> Work order
Filter the listing for lines containing "Hpre".

> Working data
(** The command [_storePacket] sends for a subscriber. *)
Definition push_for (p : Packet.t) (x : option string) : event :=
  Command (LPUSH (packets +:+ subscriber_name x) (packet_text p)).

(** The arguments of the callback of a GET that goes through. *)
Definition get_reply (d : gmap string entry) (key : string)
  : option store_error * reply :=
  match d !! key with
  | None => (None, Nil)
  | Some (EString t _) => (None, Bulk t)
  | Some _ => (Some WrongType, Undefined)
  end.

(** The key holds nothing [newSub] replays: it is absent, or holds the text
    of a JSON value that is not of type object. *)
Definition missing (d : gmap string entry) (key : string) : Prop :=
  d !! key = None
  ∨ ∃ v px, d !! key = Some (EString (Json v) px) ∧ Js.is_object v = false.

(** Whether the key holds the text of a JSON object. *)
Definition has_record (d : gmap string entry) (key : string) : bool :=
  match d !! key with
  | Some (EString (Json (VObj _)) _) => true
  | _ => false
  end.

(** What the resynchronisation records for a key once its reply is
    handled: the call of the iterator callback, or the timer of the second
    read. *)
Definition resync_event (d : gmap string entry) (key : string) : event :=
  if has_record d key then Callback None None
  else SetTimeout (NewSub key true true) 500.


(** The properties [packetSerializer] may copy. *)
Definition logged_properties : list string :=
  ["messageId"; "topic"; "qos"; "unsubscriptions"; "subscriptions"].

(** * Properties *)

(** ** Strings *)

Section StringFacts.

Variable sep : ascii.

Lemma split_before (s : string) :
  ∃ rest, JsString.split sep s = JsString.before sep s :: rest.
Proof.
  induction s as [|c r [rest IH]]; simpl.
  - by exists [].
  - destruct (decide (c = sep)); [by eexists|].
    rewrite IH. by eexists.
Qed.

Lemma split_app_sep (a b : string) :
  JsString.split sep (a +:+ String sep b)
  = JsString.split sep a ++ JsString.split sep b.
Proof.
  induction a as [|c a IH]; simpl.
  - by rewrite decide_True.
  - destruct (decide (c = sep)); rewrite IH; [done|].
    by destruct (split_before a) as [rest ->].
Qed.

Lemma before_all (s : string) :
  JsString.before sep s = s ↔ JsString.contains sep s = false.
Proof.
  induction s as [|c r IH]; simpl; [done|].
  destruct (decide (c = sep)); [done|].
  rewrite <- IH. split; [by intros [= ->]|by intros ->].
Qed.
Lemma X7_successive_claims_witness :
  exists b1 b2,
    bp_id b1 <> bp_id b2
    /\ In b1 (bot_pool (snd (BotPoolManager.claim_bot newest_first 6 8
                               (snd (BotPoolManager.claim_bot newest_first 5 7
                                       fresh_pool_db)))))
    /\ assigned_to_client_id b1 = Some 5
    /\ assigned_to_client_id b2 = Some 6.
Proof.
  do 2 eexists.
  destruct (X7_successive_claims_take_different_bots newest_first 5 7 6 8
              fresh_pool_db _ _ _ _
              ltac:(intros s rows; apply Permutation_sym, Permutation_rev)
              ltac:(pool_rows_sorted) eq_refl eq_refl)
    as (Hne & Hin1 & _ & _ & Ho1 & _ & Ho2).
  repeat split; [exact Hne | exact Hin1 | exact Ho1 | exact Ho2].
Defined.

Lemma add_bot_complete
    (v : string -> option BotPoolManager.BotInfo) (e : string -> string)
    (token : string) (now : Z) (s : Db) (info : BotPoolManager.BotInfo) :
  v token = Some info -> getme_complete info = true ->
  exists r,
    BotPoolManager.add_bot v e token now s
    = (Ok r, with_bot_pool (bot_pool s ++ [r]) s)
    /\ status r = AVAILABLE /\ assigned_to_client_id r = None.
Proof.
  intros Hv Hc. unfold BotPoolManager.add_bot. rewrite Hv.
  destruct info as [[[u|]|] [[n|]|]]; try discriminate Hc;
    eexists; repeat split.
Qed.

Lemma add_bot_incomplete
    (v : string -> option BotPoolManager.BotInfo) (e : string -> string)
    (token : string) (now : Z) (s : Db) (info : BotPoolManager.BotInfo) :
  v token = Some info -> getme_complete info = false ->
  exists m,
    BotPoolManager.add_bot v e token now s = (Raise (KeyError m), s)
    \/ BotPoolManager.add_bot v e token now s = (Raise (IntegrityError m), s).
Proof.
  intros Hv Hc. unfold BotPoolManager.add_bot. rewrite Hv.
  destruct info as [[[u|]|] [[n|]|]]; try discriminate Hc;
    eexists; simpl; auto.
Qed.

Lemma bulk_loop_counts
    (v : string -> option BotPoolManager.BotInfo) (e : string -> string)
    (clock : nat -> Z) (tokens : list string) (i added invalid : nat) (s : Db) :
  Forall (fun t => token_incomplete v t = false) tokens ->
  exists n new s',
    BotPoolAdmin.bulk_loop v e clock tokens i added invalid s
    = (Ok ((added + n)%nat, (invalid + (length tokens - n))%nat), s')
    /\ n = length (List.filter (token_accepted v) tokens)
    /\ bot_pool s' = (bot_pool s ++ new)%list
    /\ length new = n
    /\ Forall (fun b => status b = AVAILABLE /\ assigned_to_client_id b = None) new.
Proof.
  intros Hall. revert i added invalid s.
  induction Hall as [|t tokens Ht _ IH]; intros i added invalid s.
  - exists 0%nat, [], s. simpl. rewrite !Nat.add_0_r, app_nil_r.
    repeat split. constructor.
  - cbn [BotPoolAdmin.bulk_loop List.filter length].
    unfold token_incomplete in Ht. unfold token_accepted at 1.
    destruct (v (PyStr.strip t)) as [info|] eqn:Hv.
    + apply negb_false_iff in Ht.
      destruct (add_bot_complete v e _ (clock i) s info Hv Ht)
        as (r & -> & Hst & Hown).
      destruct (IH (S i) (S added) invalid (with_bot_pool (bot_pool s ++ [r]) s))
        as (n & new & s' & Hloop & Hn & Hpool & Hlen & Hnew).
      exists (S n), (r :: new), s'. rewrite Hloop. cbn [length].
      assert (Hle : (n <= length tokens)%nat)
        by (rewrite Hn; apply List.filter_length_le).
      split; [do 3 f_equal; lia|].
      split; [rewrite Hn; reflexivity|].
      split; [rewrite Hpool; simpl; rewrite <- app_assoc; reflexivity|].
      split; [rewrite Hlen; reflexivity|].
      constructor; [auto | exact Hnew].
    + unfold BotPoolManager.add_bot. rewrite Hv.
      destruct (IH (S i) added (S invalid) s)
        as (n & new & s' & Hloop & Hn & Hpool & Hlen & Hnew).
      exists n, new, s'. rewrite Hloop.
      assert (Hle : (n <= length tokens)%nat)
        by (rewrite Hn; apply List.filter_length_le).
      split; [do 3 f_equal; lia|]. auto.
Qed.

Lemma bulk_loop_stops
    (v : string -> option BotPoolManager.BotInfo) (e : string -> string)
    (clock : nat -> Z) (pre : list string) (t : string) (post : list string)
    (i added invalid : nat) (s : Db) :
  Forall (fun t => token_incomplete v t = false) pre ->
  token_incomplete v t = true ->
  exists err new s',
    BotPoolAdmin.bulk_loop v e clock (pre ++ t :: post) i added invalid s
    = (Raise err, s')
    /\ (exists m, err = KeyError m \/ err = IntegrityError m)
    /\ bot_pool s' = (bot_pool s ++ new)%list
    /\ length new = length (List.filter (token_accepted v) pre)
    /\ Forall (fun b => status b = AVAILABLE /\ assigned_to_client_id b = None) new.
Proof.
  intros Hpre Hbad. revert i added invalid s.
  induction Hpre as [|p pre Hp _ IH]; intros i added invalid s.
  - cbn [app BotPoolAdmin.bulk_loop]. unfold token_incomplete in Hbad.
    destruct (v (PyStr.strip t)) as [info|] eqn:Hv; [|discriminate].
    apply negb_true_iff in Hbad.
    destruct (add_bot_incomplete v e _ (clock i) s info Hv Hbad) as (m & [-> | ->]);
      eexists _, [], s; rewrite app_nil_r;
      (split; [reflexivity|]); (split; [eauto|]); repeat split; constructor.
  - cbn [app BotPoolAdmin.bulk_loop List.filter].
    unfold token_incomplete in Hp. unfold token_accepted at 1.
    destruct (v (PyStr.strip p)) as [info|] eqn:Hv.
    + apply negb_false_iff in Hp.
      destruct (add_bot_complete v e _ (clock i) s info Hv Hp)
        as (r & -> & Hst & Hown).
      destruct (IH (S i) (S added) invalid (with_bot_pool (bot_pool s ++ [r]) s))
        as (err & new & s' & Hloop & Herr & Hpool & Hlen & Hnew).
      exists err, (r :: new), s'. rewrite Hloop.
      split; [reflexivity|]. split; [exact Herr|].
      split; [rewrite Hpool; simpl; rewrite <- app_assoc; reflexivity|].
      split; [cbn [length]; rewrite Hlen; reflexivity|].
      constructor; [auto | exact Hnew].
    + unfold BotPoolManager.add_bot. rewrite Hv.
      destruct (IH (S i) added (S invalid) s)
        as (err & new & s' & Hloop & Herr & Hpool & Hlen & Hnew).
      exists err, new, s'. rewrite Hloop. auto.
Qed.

> Reply to the exercise
  intros Hpre Hbad. revert i added invalid s.
  induction Hpre as [|p pre Hp _ IH]; intros i added invalid s.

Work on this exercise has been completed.